The Dream-God, or A Singular Evolvement of Thought in Sleep (1873)

A short and curious work recounting an extremely vivid and elaborate vision while under the influence of morphine. The tale seems to be based on a true story, an experience of the author John Cunningham who explains in a "Letter to My Friends" that "Although requested by a number of you at various times to write this condensed narrative of an event in my life, associated with much misfortune, sadness and suffering which have continued for some years, it was not until during a lonely period of quietude at Brooklyn, N.Y., in the summer of 1872, that I made the effort." The tale, told in the third person, begins with a short preface telling how Cunningham came to tell his story:

The peculiar and startling effect of morphine on a person unaccustomed to its administration, was happily illustrated in the instance of a gentleman to whom, under its influence, (about three eighths of a grain,) the dream to be related occurred. This individual, (a South Carolinian resident on a plantation,) a few years ago, had lately received a severe and extensive burn, which confined him to his bed six months. An allusion by him in a casual conversation in the city of New York recently to the eventful dream and its circumstances, brought out a solicitation to him to write its narrative, which in substance he here gives.

Cunningham's narrative then beings proper:

The sleep was serene, the mind active, and the dream promptly and vividly supervened. A being in the form of a handsome and matured man, full of esprit, in a white and easy-fitting garment, with bright, broad and sweeping wings coming out from each side of his back below the shoulders, appeared to the patient at his bedside, and announced to him that he was the Spirit of Morphine, of a heavenly and immortal nature, and that he had come to carry him on an aerial voyage over many parts of the world, to show him many attractive regions and things, to introduce him to various races, royal personages, distinguished celebrities, etc.
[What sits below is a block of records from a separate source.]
(* ===== verification/GroupSort.v ===== *)
(** * Ordering the proxy groups of a configuration

    Models [config/utils.go]: the groups are sorted so that a group comes after the
    groups it names, a cycle of groups is located, and dialer proxies are checked
    for cycles.  Decoding a group from its mapping is an argument; the order in
    which Go visits a map is a function [range] of the map. *)

From S2P Require Import Prelude Names.
#[local] Open Scope string_scope.
#[local] Open Scope Z_scope.
#[local] Open Scope list_scope.

(** What the sort reads of a group's options.
    @go adapter/outboundgroup/parser.go:25-28 GroupCommonOption *)
Record GroupOption := mkGroupOption { go_Name : string; go_Proxies : list string }.

Section Sort.
Context {Data : Type} (decode : Data -> option GroupOption).

(** [data] and [option] are set together; the field [topo] is never read.
    @go config/utils.go:19-29 graphNode *)
Record graphNode := mkNode_ {
  indegree : Z; core : option (Data * GroupOption); outdegree : Z; from : list string
}.
Abbreviation Graph := (gmap string graphNode).
Context (range : Graph -> list string).

(** The proxies of a node's options. *)
Definition node_Proxies (n : graphNode) : list string := match core n with Some (_, o) => go_Proxies o | None => [] end.
Definition dec_indegree (n : graphNode) : graphNode := mkNode_ (indegree n - 1) (core n) (outdegree n) (from n).
Definition dec_outdegree (n : graphNode) : graphNode := mkNode_ (indegree n) (core n) (outdegree n - 1) (from n).

(** ** The dependency graph *)

(** @go config/utils.go:52-58 proxyGroupsDagSort *)
Fixpoint add_proxies (proxies : list string) (graph : Graph) : Graph :=
  match proxies with
  | [] => graph
  | proxy :: rest =>
      add_proxies rest
        match graph !! proxy with
        | Some node => <[proxy := mkNode_ (indegree node + 1) (core node) (outdegree node) (from node)]> graph
        | None => <[proxy := mkNode_ 1 None 0 []]> graph
        end
  end.

Inductive SortErr := ErrDecode (d : Data) | ErrDuplicate (name : string) | ErrLoop (elements : list string).

(** @go config/utils.go:35-59 proxyGroupsDagSort *)
Fixpoint build_graph (groups : list Data) (graph : Graph) : SortErr + Graph :=
  match groups with
  | [] => inr graph
  | mapping :: rest =>
      match decode mapping with
      | None => inl (ErrDecode mapping)
      | Some option =>
          let groupName := go_Name option in
          match graph !! groupName with
          | Some node =>
              match core node with
              | Some _ => inl (ErrDuplicate groupName)
              | None => build_graph rest (add_proxies (go_Proxies option)
                          (<[groupName := mkNode_ (indegree node) (Some (mapping, option)) (outdegree node) (from node)]> graph))
              end
          | None => build_graph rest (add_proxies (go_Proxies option) (<[groupName := mkNode_ 0 (Some (mapping, option)) 0 []]> graph))
          end
      end
  end.

(** ** Taking nodes off *)

(** Both sorts take a node without edges off a queue, lower the degree of its
    neighbours and queue those that are left without edges; [visit] is what else a
    turn does. *)
Section Peel.
Context {X : Type} (deg : graphNode -> Z) (dec : graphNode -> graphNode) (next : graphNode -> list string).
Context (visit : graphNode -> X -> go_result X).

(** A neighbour that is not in the graph is a nil pointer.
    @go config/utils.go:82-88 proxyGroupsDagSort *)
Fixpoint dec_loop (ps : list string) (graph : Graph) (queue : list string) : go_result (Graph * list string) :=
  match ps with
  | [] => Ret (graph, queue)
  | p :: ps =>
      match graph !! p with
      | None => Panic
      | Some child =>
          let child := dec child in
          dec_loop ps (<[p := child]> graph) (if deg child =? 0 then queue ++ [p] else queue)
      end
  end.

(** Every turn deletes a node: their number is fuel enough.
    @go config/utils.go:71-91 proxyGroupsDagSort *)
Fixpoint peel (fuel : nat) (graph : Graph) (queue : list string) (x : X) : option (go_result (Graph * X)) :=
  match queue with
  | [] => Some (Ret (graph, x))
  | name :: queue =>
      match fuel with
      | O => None
      | S fuel =>
          match graph !! name with
          | None => Some Panic
          | Some node =>
              match visit node x with
              | Panic => Some Panic
              | Ret x =>
                  match dec_loop (next node) graph queue with
                  | Panic => Some Panic
                  | Ret (graph, queue) => peel fuel (delete name graph) queue x
                  end
              end
          end
      end
  end.
End Peel.

(** The nodes without edges, in the order of the map.
    @go config/utils.go:63-69 proxyGroupsDagSort *)
Definition queue_init (deg : graphNode -> Z) (graph : Graph) : list string :=
  List.filter (fun name => match graph !! name with Some node => deg node =? 0 | None => false end) (range graph).

(** [index++; groupsConfig[len(groupsConfig)-index] = node.data] for a group.
    @go config/utils.go:74-76 proxyGroupsDagSort *)
Definition place_group (node : graphNode) (x : nat * list Data) : go_result (nat * list Data) :=
  match core node with
  | None => Ret x
  | Some (d, _) =>
      let '(index, groups) := x in
      if (S index <=? length groups)%nat then Ret (S index, <[(length groups - S index)%nat := d]> groups) else Panic
  end.

(** @go config/utils.go:62-91 proxyGroupsDagSort *)
Definition topological (fuel : nat) (graph : Graph) (groups : list Data) : option (go_result (Graph * (nat * list Data))) :=
  peel indegree dec_indegree node_Proxies place_group fuel graph (queue_init indegree graph) (0%nat, groups).

(** ** Locating a loop *)

(** @go config/utils.go:109-116 proxyGroupsDagSort *)
Fixpoint add_from (name : string) (proxies : list string) (graph : Graph) : go_result Graph :=
  match proxies with
  | [] => Ret graph
  | proxy :: rest =>
      let graph := alter (fun n => mkNode_ (indegree n) (core n) (outdegree n + 1) (from n)) name graph in
      match graph !! proxy with
      | None => Panic
      | Some child => add_from name rest (<[proxy := mkNode_ (indegree child) (core child) (outdegree child) (from child ++ [name])]> graph)
      end
  end.

(** @go config/utils.go:100-117 proxyGroupsDagSort *)
Fixpoint rebuild (names : list string) (graph : Graph) : go_result Graph :=
  match names with
  | [] => Ret graph
  | name :: rest =>
      match add_from name (match graph !! name with Some node => node_Proxies node | None => [] end) graph with
      | Panic => Panic
      | Ret graph => rebuild rest graph
      end
  end.

(** @go config/utils.go:118-137 proxyGroupsDagSort *)
Definition remove_outside (fuel : nat) (graph : Graph) : option (go_result (Graph * unit)) :=
  peel outdegree dec_outdegree from (fun _ x => Ret x) fuel graph (queue_init outdegree graph) tt.

(** The error, if any, and the groups as they are then.
    @go config/utils.go:18-145 proxyGroupsDagSort *)
Definition proxyGroupsDagSort (groups : list Data) : option (go_result (option SortErr * list Data)) :=
  match build_graph groups ∅ with
  | inl e => Some (Ret (Some e, groups))
  | inr graph =>
      r ← topological (size graph) graph groups;
      match r with
      | Panic => Some Panic
      | Ret (graph, (_, groups)) =>
          if bool_decide (graph = ∅) then Some (Ret (None, groups))
          else match rebuild (range graph) graph with
               | Panic => Some Panic
               | Ret graph =>
                   r ← remove_outside (size graph) graph;
                   match r with
                   | Panic => Some Panic
                   | Ret (graph, _) => Some (Ret (Some (ErrLoop (range graph)), groups))
                   end
               end
      end
  end.
End Sort.

(** ** Dialer proxies *)

(** [graph] maps a proxy to its dialer proxy; the path and the marks are passed on.
    @go config/utils.go:179-203 validateDialerProxiesHasCycle *)
Fixpoint validateDialerProxiesHasCycle (fuel : nat) (current : string) (graph : gmap string string) (visited : gset string) (path : list string) : option (bool * gset string) :=
  match fuel with
  | O => None
  | S fuel =>
      if existsb (String.eqb current) path then Some (true, visited)
      else if bool_decide (current ∈ visited) then Some (false, visited)
      else
        let visited := {[current]} ∪ visited in
        match graph !! current with
        | Some dialerProxy => validateDialerProxiesHasCycle fuel dialerProxy graph visited (path ++ [current])
        | None => Some (false, visited)
        end
  end.

Inductive DialerErr := ErrDialerNotFound (name dialer : string) | ErrDialerCircular (name : string).

(** [proxies] are the pairs of the map in the order Go visits it.
    @go config/utils.go:151-164 validateDialerProxies *)
Fixpoint collect_dialers (names : gset string) (proxies : list (string * string)) (graph : gmap string string) : DialerErr + gmap string string :=
  match proxies with
  | [] => inr graph
  | (name, dialerProxy) :: rest =>
      if String.eqb dialerProxy "" then collect_dialers names rest graph
      else if bool_decide (dialerProxy ∈ names) then collect_dialers names rest (<[name := dialerProxy]> graph)
      else inl (ErrDialerNotFound name dialerProxy)
  end.

(** @go config/utils.go:166-173 validateDialerProxies *)
Fixpoint check_dialers (names : list string) (graph : gmap string string) : option (option DialerErr) :=
  match names with
  | [] => Some None
  | name :: rest =>
      '(cycle, _) ← validateDialerProxiesHasCycle (size graph + 2) name graph ∅ [];
      if cycle : bool then Some (Some (ErrDialerCircular name)) else check_dialers rest graph
  end.

(** @go config/utils.go:148-176 validateDialerProxies *)
Definition validateDialerProxies (range : gmap string string -> list string) (proxies : list (string * string)) : option (option DialerErr) :=
  match collect_dialers (list_to_set (map fst proxies)) proxies ∅ with
  | inl e => Some (Some e)
  | inr graph => check_dialers (range graph) graph
  end.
The morphine-addled "Sleeper", as he is referred to throughout, then proceeds to accompany the "Spirit" on a long and winding flight witnessing a range of strange and marvellous natural phenomena - such as a window at the North-pole down into the fiery core, and 500 foot primordial lizards - as well as a whole host of spiritual and philosophical encounters with the likes of Confucius, Cleopatra, and Zoroaster.